I know that the socle is $soc(M)=\sum\{N\leq M| \text{$N$ is a simple submodule of $M$}\}$. So $soc(M)=N_1+\cdots+N_k$, where $N_j$ are simple submodules, for $j=1,\ldots, k$. I Have to prove that $soc(M)=N_1\oplus\cdots\oplus N_k$ for this I'm trying to prove that $N_j\cap (N_1+\cdots+N_{j-1})=0$. For this I suppose that $N_j\cap (N_1+\cdots+N_{j-1})\neq0$ so $N_j\cap (N_1+\cdots+N_{j-1})\subseteq N_j$ then $N_j\cap (N_1+\cdots+N_{j-1})= N_j$ and I don't know how to continue.
Well two things went wrong already. For one thing, you don't know that the socle is a finite sum of simple submodules. For another, you have no reason to believe the sum of all simple submodules is a direct sum (it usually is not.).

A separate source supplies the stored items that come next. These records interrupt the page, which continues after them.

(* ===== verification/ProxySafety.v ===== *)
(** * Wrappers of calls: who may do what

    What a call can make another account do, through batches, derivative accounts and
    proxies: origins are never raised and a proxy is confined to its type. *)

From S2P Require Import Prelude Protocol PostQuantum Pallet PalletCalls Shield RuntimeCalls.
From S2P Require Import ProxyTypes Proxy.
From stdpp Require Import base tactics list gmap strings list_numbers relations.
From Stdlib Require Import ZArith Lia.
Open Scope Z_scope.

(** Induction over a call and the calls it carries. *)
Ltac carried_one IH := let x := fresh in intros x ->%list_elem_of_singleton; apply IH.
Ltac carried_list IH calls :=
  let go := fresh "go" in let l := fresh "l" in let x := fresh "x" in let Hx := fresh "Hx" in
  clear -IH; revert calls; fix go 1; intros [|? l] x Hx;
  [case (not_elem_of_nil _ Hx)|];
  apply elem_of_cons in Hx as [->|Hx]; [apply IH|exact (go l x Hx)].

Lemma carried_ind (P : RuntimeCall -> Prop)
    (H : forall call, (forall c, c ∈ inner_calls call -> P c) -> P call) :
  forall call, P call.
Proof.
  fix IH 1. intros call. apply H.
  destruct call as [| | | |u|w|w| |w|w| | | | | | |]; simpl;
    try (intros c Hc; case (not_elem_of_nil _ Hc));
    try (destruct w; try (intros c Hc; case (not_elem_of_nil _ Hc)); carried_one IH).
  destruct u as [calls|n c|calls|o c|calls|c wt|m fb|o c]; try carried_one IH.
  - carried_list IH calls.
  - carried_list IH calls.
  - carried_list IH calls.
  - intros x [-> | ->%list_elem_of_singleton]%elem_of_cons; apply IH.
Qed.

(** ** What a dispatched call can reach

    Which calls of other pallets are executed, and from which origins, is stated by
    comparing two implementations of the other pallets: if they agree on what is said to be
    reachable and the result is the same in every state, nothing else was executed. *)

Section Reach.
Context {W : Type} `{WC : !WrapperConfig} `{WR : !WrapperRuntime W}.
Implicit Types (s : WrapperStore W) (o : Origin W).

Definition handler : Type :=
  RuntimeCall -> RuntimeOrigin -> WrapperStore W -> result Z (WrapperStore W).

Definition with_other (h : handler) : WrapperRuntime W := {|
  reserve := reserve;
  unreserve := unreserve;
  hash_of := hash_of;
  derive_pure := derive_pure;
  derive_derivative := derive_derivative;
  BaseCallFilter := BaseCallFilter;
  other_call := h;
|}.

(** The calls of the two pallets. *)
Definition is_wrapper (call : RuntimeCall) : Prop :=
  match call with RuntimeCall_Utility _ | RuntimeCall_Proxy _ => True | _ => False end.

Lemma run_wrapper h c o s : is_wrapper c ->
  run_runtime_call (WR := with_other h) c o s
  = run_outermost (run_runtime_call (WR := with_other h)) c o s.
Proof. by destruct c as [| | | |[]| | | | |[]| | | | | | |]. Qed.

(** The execution of calls in which [h] takes over some calls, wherever they are dispatched. *)
Fixpoint run_intercepted (h : RuntimeCall -> option (Origin W -> wact W unit)) (call : RuntimeCall)
    (o : Origin W) {struct call} : wact W unit :=
  match h call with
  | Some run => run o
  | None => run_outermost (fun c => run_intercepted h c) call o
  end.

Lemma run_intercepted_none h c o s : h c = None ->
  run_intercepted h c o s = run_outermost (run_intercepted h) c o s.
Proof. intros H. destruct c; cbn [run_intercepted]; by rewrite H. Qed.

(** [d1] and [d2] do the same from the origin [o]. *)
Definition same_effect o (d1 d2 : Dispatchable W) : Prop :=
  d_call d1 = d_call d2 /\ forall s, filter_call o s (d_call d1) = true ->
    dispatch_bypass_filter d1 o s = dispatch_bypass_filter d2 o s.

Lemma dispatch_filtered_same o d1 d2 s :
  same_effect o d1 d2 -> dispatch_filtered d1 o s = dispatch_filtered d2 o s.
Proof.
  intros [Hc Hd]. unfold dispatch_filtered. rewrite <- Hc.
  destruct (filter_call o s (d_call d1)) eqn:E; auto.
Qed.

Lemma attempt_same {A} (m1 m2 : wact W A) s : m1 s = m2 s -> attempt m1 s = attempt m2 s.
Proof. unfold attempt. by intros ->. Qed.

Lemma not_root o : caller o <> Origin_Root -> origin_is_root o = false.
Proof. unfold origin_is_root. by destruct (caller o). Qed.

Lemma batch_same o l1 l2 s : caller o <> Origin_Root -> Forall2 (same_effect o) l1 l2 ->
  batch o l1 s = batch o l2 s.
Proof.
  intros Hr Hl. unfold batch. rewrite not_root by done.
  unfold ensure_batch_size. rewrite (Forall2_length _ _ _ Hl).
  unfold abind, check. destruct (ensure_not_none o); [|done]. simpl.
  destruct (ensure _ (WrapperError_Utility _)); [|done]. simpl.
  generalize 0 as i. revert s. induction Hl as [|d1 d2 l1 l2 Hd Hl IH]; intros s i; [done|].
  simpl. unfold abind. rewrite (attempt_same _ (dispatch_filtered d2 o)) by
    by apply dispatch_filtered_same.
  unfold attempt. destruct (dispatch_filtered d2 o s) as [[]|]; [|done]. simpl. apply IH.
Qed.

Lemma force_batch_same o l1 l2 s : caller o <> Origin_Root -> Forall2 (same_effect o) l1 l2 ->
  force_batch o l1 s = force_batch o l2 s.
Proof.
  intros Hr Hl. unfold force_batch. rewrite not_root by done.
  unfold ensure_batch_size. rewrite (Forall2_length _ _ _ Hl).
  unfold abind, check. destruct (ensure_not_none o); [|done]. simpl.
  destruct (ensure _ (WrapperError_Utility _)); [|done]. simpl.
  generalize false at 2 4 as b. revert s.
  induction Hl as [|d1 d2 l1 l2 Hd Hl IH]; intros s b; [done|].
  simpl. unfold abind. rewrite (attempt_same _ (dispatch_filtered d2 o)) by
    by apply dispatch_filtered_same.
  unfold attempt. destruct (dispatch_filtered d2 o s) as [[]|]; simpl; apply IH.
Qed.

Lemma batch_all_same o l1 l2 s : caller o <> Origin_Root ->
  Forall2 (same_effect (add_filter not_batch_all o)) l1 l2 ->
  batch_all o l1 s = batch_all o l2 s.
Proof.
  intros Hr Hl. unfold batch_all. rewrite not_root by done.
  unfold ensure_batch_size. rewrite (Forall2_length _ _ _ Hl).
  unfold abind, check. destruct (ensure_not_none o); [|done]. simpl.
  destruct (ensure _ (WrapperError_Utility _)); [|done]. simpl.
  revert s. induction Hl as [|d1 d2 l1 l2 Hd Hl IH]; intros s; [done|].
  simpl. unfold abind. rewrite (dispatch_filtered_same _ _ _ _ Hd).
  destruct (dispatch_filtered d2 _ s) as [[]|]; [|done]. simpl. apply IH.
Qed.

Lemma if_else_same o m1 m2 b1 b2 s : caller o <> Origin_Root ->
  same_effect o m1 m2 -> same_effect o b1 b2 -> if_else o m1 b1 s = if_else o m2 b2 s.
Proof.
  intros Hr Hm Hb. unfold if_else. rewrite not_root by done. unfold abind, check.
  destruct (ensure_not_none o); [|done]. simpl.
  rewrite (attempt_same _ (dispatch_filtered m2 o)) by by apply dispatch_filtered_same.
  unfold attempt at 1 3. destruct (dispatch_filtered m2 o s) as [[]|]; [done|]. simpl.
  by rewrite (attempt_same _ (dispatch_filtered b2 o)) by by apply dispatch_filtered_same.
Qed.

Lemma do_proxy_same def real d1 d2 s :
  same_effect (add_filter (proxy_filter def) (fresh_origin (Origin_Signed real))) d1 d2 ->
  do_proxy def real d1 s = do_proxy def real d2 s.
Proof.
  intros Hd. unfold do_proxy, abind. set (o := add_filter _ _) in *.
  by rewrite (attempt_same _ (dispatch_filtered d2 o)) by by apply dispatch_filtered_same.
Qed.

(** Two executions of calls, which do the same themselves with the calls of the two pallets. *)
Section Agree.
Variables (run1 run2 : RuntimeCall -> Origin W -> wact W unit).
Variables (okO : Origin W -> Prop) (okC allow : RuntimeCall -> Prop).
Hypothesis Hwrapper1 : forall c o s, is_wrapper c -> okC c -> run1 c o s = run_outermost run1 c o s.
Hypothesis Hwrapper2 : forall c o s, is_wrapper c -> okC c -> run2 c o s = run_outermost run2 c o s.
Hypothesis Hother : forall c o s, ~ is_wrapper c -> okO o -> okC c -> run1 c o s = run2 c o s.
Hypothesis Hroot : forall o, okO o -> caller o <> Origin_Root.
Hypothesis Hfilter : forall o s c, okO o -> filter_call o s c = true -> okC c.
Hypothesis Hbatch : forall o, okO o -> okO (add_filter not_batch_all o).
Hypothesis Hderivative : forall o who a, okO o -> caller o = Origin_Signed who ->
  okO (set_caller_from (Origin_Signed a) o).
Hypothesis Hproxy : forall o who def real inner force call,
  okO o -> caller o = Origin_Signed who -> allow (RuntimeCall_Proxy inner) ->
  (inner = ProxyCall_proxy real force call
   \/ exists d, inner = ProxyCall_proxy_announced d real force call) ->
  okO (add_filter (proxy_filter def) (fresh_origin (Origin_Signed real))).
Hypothesis Hallow : forall call c, allow call -> c ∈ inner_calls call -> allow c.

Abbreviation call1 := (fun c => mk_Dispatchable c (run1 c)).
Abbreviation call2 := (fun c => mk_Dispatchable c (run2 c)).

(** The statement to be shown of a call. *)
Definition agrees (call : RuntimeCall) : Prop := allow call -> okC call ->
  forall o, okO o -> forall s, run1 call o s = run2 call o s.

Lemma inner_same call c o : agrees c -> allow call -> c ∈ inner_calls call -> okO o ->
  same_effect o (call1 c) (call2 c).
Proof. intros IH Ha Hc Ho. split; [done|]. intros s Hf. apply IH; eauto. Qed.

Lemma inner_list_same call calls o : (forall c, c ∈ calls -> agrees c) -> allow call ->
  (forall c, c ∈ calls -> c ∈ inner_calls call) -> okO o ->
  Forall2 (same_effect o) (map call1 calls) (map call2 calls).
Proof.
  intros IH Ha Hin Ho. induction calls as [|c calls IHl]; simpl; constructor.
  - apply (inner_same call); [apply IH; by left|done|apply Hin; by left|done].
  - apply IHl; intros; [apply IH|apply Hin]; by right.
Qed.

Lemma utility_agrees u : (forall c, c ∈ inner_calls (RuntimeCall_Utility u) -> agrees c) ->
  agrees (RuntimeCall_Utility u).
Proof.
  intros IH Ha Hc o Ho s. pose proof (Hroot o Ho) as Hr. rewrite Hwrapper1, Hwrapper2 by done.
  destruct u as [calls|i c|calls|ao c|calls|c wt|m fb|ao c]; cbn [run_outermost].
  - apply batch_same; [done|]. by apply (inner_list_same _ calls _ IH Ha).
  - unfold as_derivative, abind, check.
    unfold origin_signed. destruct (caller o) as [|who| |] eqn:Ec; try done. simpl.
    destruct (derive_derivative who i); [|done]. simpl. apply dispatch_filtered_same.
    eapply (inner_same _ c); [apply IH|exact Ha| |by eapply Hderivative]; by left.
  - apply batch_all_same; [done|]. apply (inner_list_same _ calls _ IH Ha); auto.
  - unfold dispatch_as, ensure_root_caller. by rewrite not_root.
  - apply force_batch_same; [done|]. by apply (inner_list_same _ calls _ IH Ha).
  - unfold with_weight, ensure_root_caller. by rewrite not_root.
  - apply if_else_same; [done| |].
    + apply (inner_same _ m _ (IH m ltac:(by left)) Ha); [by left|done].
    + apply (inner_same _ fb _ (IH fb ltac:(right; by left)) Ha); [right; by left|done].
  - unfold dispatch_as_fallible, ensure_root_caller. by rewrite not_root.
Qed.

Lemma proxy_agrees p : (forall c, c ∈ inner_calls (RuntimeCall_Proxy p) -> agrees c) ->
  agrees (RuntimeCall_Proxy p).
Proof.
  intros IH Ha Hc o Ho s. rewrite Hwrapper1, Hwrapper2 by done.
  destruct p as [real force c| | | | | | | | |d real force c| |]; try done;
    cbn [run_outermost].
  - unfold proxy, abind, check, origin_signed.
    destruct (caller o) as [|who| |] eqn:Ec; try done. simpl.
    destruct (find_proxy s real who force) as [def|]; [|done]. simpl.
    destruct (pd_delay def =? 0); [|done]. simpl. apply do_proxy_same.
    apply (inner_same _ c _ (IH c ltac:(by left)) Ha); [by left|].
    eapply Hproxy; eauto.
  - unfold proxy_announced, abind, check, asks, origin_signed.
    destruct (caller o) as [|who| |] eqn:Ec; try done. simpl.
    destruct (find_proxy s real d force) as [def|]; [|done]. simpl.
    unfold attempt at 1 2.
    destruct (edit_announcements d _ s) as [[[] s']|]; [|done]. simpl.
    apply do_proxy_same.
    apply (inner_same _ c _ (IH c ltac:(by left)) Ha); [by left|].
    eapply Hproxy; eauto.
Qed.

Lemma all_agree call : agrees call.
Proof.
  induction call as [call IH] using carried_ind.
  destruct call; try (by apply utility_agrees); try (by apply proxy_agrees);
    intros _ Hc o Ho s; apply Hother; auto.
Qed.

Lemma dispatch_agrees call o s : allow call -> okO o ->
  dispatch_filtered (call1 call) o s = dispatch_filtered (call2 call) o s.
Proof.
  intros Ha Ho. apply dispatch_filtered_same. split; [done|].
  intros s' Hf. apply all_agree; eauto.
Qed.

End Agree.
End Reach.

(** ** Origins and proxy types *)

Section Authority.
Context {W : Type} `{WC : !WrapperConfig} `{WR : !WrapperRuntime W}.
Implicit Types (s : WrapperStore W) (o : Origin W) (f g : handler (W := W)).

You have to deduce why there is a subset of the simple submodules which does do the job though.
Consider the collection of sets of simple modules which form direct sums. Use inclusion to partially order these sets. Argue by Zorn's lemma this set has maximal elements, and choose one.
The sum of submodules in our special set is a direct sum of simples, call it $M$. If $M$ contains all simple submodules we are done. Any simple submodule $S$ not contained in $M$ intersects $M$ trivially so that $M\oplus S$ is a larger direct sum. This contradicts the maximality of our choice, so it is an absurdity.
Thus the direct sum of elements in our maximal set of simple submodules equals the socle, showing the socle is a direct sum of simple submodules.